▶ **WHAT TO PRODUCE**: Sort through the data and copy the lines holding the word "StatMinMax".

─── DATA FOR REVIEW

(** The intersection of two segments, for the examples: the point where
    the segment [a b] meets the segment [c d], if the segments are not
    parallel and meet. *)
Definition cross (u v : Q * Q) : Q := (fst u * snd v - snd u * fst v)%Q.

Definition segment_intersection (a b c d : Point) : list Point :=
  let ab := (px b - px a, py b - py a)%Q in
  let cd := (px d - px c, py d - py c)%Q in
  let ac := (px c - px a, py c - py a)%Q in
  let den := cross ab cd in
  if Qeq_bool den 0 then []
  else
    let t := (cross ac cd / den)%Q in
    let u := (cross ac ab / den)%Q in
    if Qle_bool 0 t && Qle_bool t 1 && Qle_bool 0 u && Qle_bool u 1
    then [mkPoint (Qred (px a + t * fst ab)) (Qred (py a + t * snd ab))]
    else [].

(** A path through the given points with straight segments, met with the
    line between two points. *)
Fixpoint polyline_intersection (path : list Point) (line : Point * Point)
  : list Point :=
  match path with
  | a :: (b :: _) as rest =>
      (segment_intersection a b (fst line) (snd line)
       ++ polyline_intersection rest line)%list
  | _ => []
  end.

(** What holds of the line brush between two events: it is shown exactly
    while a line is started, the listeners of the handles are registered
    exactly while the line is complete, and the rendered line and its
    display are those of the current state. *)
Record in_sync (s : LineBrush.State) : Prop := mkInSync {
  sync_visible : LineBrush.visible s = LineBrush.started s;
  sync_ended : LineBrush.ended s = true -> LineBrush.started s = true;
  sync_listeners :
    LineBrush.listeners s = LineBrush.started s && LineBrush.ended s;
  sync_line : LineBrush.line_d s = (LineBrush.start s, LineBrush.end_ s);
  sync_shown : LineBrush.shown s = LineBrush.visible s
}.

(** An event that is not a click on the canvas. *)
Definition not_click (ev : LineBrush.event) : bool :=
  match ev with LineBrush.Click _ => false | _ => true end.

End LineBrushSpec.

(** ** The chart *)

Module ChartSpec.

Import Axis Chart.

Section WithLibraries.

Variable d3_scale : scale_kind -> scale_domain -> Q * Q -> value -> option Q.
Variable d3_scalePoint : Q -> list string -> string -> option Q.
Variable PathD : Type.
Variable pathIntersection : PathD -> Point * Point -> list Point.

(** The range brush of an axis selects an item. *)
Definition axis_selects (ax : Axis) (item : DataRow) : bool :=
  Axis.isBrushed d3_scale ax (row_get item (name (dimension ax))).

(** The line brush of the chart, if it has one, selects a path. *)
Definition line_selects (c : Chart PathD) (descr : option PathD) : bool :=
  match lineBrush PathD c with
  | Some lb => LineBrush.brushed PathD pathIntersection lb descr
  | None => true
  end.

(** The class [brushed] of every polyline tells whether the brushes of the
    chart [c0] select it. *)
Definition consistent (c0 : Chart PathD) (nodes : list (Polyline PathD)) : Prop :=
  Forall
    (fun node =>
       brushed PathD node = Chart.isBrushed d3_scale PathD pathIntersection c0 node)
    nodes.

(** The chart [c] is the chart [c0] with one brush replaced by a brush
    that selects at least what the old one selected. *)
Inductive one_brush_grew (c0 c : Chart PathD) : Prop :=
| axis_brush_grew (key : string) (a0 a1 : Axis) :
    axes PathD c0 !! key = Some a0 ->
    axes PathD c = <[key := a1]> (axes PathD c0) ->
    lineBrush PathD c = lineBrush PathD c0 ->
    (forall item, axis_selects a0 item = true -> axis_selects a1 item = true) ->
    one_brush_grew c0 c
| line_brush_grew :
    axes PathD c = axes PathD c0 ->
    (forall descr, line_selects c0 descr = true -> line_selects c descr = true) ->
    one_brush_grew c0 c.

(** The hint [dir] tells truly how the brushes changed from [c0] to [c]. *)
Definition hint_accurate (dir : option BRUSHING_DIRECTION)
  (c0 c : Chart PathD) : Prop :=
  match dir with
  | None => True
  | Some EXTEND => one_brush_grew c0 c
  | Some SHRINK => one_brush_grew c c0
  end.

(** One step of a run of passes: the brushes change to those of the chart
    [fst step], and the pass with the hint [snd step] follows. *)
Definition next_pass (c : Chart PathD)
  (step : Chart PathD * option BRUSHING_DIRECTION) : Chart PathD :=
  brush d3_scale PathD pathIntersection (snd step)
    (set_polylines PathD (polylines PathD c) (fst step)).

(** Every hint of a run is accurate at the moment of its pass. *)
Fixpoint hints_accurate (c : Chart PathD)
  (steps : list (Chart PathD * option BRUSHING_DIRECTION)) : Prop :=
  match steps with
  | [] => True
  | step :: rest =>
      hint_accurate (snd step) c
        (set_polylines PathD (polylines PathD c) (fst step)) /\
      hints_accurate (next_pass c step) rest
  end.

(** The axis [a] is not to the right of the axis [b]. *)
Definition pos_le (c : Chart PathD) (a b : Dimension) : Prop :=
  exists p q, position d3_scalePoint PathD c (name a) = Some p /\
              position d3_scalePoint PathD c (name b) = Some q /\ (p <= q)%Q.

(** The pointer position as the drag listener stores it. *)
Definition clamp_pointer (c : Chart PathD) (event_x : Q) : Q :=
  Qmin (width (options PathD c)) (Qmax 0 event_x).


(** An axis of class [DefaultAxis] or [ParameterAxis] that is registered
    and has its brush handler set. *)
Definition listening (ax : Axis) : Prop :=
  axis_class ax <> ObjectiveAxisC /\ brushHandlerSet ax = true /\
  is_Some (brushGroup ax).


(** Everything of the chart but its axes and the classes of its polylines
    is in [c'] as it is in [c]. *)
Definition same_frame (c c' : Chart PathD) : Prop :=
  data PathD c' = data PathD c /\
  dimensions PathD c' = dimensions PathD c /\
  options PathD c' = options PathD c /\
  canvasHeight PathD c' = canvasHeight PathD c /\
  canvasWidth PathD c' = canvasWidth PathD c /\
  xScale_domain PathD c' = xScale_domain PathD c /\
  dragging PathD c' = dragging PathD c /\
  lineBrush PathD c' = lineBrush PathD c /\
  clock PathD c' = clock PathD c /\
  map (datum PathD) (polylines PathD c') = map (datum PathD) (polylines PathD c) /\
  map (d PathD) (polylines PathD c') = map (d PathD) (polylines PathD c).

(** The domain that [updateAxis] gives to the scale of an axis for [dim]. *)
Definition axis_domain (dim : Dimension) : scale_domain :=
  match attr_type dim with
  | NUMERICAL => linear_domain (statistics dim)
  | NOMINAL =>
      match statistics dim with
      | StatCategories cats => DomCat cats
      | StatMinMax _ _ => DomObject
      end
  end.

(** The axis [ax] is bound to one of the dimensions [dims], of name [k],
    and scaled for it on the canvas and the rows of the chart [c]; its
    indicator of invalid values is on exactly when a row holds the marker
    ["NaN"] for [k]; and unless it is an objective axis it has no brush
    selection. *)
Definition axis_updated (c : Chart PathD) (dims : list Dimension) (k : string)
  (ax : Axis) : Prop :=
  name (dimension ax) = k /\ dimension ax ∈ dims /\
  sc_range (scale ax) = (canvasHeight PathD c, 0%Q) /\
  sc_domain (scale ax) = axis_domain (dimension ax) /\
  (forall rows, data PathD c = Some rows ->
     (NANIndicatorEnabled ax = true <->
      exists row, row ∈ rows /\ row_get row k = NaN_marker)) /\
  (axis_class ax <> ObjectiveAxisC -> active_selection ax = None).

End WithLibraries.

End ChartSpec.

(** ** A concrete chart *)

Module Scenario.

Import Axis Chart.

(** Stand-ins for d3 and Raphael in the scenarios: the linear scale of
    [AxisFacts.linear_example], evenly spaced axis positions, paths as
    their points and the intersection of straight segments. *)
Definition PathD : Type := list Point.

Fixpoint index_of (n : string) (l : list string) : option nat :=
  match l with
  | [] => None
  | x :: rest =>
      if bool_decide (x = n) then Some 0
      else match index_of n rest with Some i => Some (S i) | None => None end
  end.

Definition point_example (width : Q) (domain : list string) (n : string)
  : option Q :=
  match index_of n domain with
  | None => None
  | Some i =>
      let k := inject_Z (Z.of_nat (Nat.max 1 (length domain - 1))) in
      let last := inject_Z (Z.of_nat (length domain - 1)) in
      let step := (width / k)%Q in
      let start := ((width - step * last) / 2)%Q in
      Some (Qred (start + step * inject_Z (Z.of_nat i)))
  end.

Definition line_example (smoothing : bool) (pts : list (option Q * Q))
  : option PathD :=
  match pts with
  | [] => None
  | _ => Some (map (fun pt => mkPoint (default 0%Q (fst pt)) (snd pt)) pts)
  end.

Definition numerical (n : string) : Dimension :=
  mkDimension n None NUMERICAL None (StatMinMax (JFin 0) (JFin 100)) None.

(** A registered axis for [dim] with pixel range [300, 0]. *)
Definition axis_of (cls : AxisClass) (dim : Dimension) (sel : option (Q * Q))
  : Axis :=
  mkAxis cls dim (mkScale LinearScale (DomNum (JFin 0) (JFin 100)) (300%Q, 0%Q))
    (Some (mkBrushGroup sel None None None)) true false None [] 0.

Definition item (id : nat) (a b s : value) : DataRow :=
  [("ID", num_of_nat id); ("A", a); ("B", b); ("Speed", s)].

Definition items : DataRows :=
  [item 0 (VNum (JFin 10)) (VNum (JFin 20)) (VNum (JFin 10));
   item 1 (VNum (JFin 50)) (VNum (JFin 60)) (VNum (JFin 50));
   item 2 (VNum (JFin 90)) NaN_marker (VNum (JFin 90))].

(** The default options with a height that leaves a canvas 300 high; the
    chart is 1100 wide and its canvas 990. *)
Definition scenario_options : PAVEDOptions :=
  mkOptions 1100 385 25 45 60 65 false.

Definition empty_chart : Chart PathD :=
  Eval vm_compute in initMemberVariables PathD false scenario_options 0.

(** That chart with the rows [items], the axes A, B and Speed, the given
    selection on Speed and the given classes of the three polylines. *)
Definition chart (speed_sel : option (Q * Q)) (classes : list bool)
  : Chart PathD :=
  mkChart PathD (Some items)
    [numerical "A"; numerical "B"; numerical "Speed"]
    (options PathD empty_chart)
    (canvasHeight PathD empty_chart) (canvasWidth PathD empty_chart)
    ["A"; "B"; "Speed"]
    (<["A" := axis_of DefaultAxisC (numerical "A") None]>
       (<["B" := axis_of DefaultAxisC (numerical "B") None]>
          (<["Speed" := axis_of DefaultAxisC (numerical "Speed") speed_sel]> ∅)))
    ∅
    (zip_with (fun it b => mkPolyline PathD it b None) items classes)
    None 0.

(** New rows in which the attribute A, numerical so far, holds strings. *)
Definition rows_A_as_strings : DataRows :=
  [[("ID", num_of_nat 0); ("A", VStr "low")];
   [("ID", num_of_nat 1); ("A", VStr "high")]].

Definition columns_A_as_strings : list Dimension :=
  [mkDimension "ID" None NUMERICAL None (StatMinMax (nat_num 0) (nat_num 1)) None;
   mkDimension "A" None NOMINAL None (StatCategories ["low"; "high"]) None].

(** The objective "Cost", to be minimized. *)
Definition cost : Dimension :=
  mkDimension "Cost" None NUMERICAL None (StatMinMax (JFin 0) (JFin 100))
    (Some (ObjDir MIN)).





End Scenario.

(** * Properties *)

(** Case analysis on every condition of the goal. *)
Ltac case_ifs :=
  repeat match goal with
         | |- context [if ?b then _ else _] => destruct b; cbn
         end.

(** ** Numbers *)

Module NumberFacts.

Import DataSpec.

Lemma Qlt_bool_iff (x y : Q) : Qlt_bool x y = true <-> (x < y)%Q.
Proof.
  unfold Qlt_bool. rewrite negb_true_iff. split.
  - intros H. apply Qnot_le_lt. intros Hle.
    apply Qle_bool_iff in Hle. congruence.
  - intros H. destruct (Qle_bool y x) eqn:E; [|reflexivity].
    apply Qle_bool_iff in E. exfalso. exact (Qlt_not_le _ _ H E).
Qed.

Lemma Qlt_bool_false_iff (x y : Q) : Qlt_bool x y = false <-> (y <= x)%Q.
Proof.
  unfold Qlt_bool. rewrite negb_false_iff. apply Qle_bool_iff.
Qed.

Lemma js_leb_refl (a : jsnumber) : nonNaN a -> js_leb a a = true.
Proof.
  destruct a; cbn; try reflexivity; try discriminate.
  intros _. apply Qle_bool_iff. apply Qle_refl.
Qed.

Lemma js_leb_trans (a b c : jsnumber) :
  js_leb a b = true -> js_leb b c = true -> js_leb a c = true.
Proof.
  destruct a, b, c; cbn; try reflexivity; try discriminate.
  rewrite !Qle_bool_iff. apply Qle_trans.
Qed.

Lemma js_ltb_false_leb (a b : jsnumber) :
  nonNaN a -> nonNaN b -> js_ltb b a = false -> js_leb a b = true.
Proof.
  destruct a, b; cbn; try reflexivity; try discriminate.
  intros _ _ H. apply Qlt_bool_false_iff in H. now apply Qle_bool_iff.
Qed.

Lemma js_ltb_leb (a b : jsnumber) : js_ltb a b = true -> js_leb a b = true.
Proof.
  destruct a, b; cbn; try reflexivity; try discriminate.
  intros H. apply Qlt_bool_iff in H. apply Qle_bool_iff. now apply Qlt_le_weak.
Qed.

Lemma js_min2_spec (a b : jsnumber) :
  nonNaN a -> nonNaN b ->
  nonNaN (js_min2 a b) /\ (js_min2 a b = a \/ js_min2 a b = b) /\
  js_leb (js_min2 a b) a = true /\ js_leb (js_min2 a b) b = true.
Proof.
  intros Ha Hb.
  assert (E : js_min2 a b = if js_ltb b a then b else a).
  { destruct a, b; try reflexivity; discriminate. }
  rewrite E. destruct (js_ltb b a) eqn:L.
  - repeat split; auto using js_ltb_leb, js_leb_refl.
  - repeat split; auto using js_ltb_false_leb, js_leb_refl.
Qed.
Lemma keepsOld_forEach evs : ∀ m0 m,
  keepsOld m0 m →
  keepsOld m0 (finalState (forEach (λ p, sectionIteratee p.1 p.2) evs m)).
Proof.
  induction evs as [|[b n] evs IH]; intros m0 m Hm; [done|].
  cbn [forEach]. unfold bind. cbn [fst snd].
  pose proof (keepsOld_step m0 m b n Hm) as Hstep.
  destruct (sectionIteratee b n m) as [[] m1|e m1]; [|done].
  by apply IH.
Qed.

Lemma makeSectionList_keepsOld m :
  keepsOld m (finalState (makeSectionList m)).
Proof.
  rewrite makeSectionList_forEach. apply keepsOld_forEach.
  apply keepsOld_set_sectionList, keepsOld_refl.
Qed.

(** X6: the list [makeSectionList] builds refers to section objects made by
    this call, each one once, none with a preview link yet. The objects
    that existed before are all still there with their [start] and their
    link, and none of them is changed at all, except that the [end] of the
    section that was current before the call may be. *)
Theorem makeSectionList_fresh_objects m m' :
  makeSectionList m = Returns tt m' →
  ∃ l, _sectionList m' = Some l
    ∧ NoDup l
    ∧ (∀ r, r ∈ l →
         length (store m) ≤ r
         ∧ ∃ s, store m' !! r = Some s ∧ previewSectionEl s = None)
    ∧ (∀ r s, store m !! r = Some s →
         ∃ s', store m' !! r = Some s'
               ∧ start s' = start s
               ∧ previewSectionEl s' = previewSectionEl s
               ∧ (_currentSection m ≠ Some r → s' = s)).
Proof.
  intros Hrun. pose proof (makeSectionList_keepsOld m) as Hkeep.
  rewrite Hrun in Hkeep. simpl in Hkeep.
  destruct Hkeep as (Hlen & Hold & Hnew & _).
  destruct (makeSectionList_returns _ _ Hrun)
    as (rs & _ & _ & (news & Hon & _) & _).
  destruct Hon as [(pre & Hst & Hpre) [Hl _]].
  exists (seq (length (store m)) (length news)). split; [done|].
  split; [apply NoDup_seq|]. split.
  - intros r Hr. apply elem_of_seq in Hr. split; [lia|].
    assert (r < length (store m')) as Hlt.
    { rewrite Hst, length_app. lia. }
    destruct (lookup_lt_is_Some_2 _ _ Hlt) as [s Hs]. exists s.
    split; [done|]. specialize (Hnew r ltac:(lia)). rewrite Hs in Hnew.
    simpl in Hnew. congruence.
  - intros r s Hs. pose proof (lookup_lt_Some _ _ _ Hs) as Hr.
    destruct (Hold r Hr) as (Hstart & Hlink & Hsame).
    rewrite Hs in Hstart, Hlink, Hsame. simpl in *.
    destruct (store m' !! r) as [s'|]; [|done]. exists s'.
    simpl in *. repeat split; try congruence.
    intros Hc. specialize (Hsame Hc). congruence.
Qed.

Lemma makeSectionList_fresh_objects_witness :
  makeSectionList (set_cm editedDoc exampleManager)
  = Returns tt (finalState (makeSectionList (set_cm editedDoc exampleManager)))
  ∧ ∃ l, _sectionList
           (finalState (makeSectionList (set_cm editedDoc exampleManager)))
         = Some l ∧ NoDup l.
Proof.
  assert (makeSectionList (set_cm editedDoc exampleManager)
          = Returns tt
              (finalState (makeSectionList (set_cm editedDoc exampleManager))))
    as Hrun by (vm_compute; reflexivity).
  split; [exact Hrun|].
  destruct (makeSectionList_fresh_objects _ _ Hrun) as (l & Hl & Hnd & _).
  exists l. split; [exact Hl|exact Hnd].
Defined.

──────

▶ **RESPONSE BOX**:
      | StatMinMax _ _ => DomObject
  mkDimension n None NUMERICAL None (StatMinMax (JFin 0) (JFin 100)) None.
  [mkDimension "ID" None NUMERICAL None (StatMinMax (nat_num 0) (nat_num 1)) None;
  mkDimension "Cost" None NUMERICAL None (StatMinMax (JFin 0) (JFin 100))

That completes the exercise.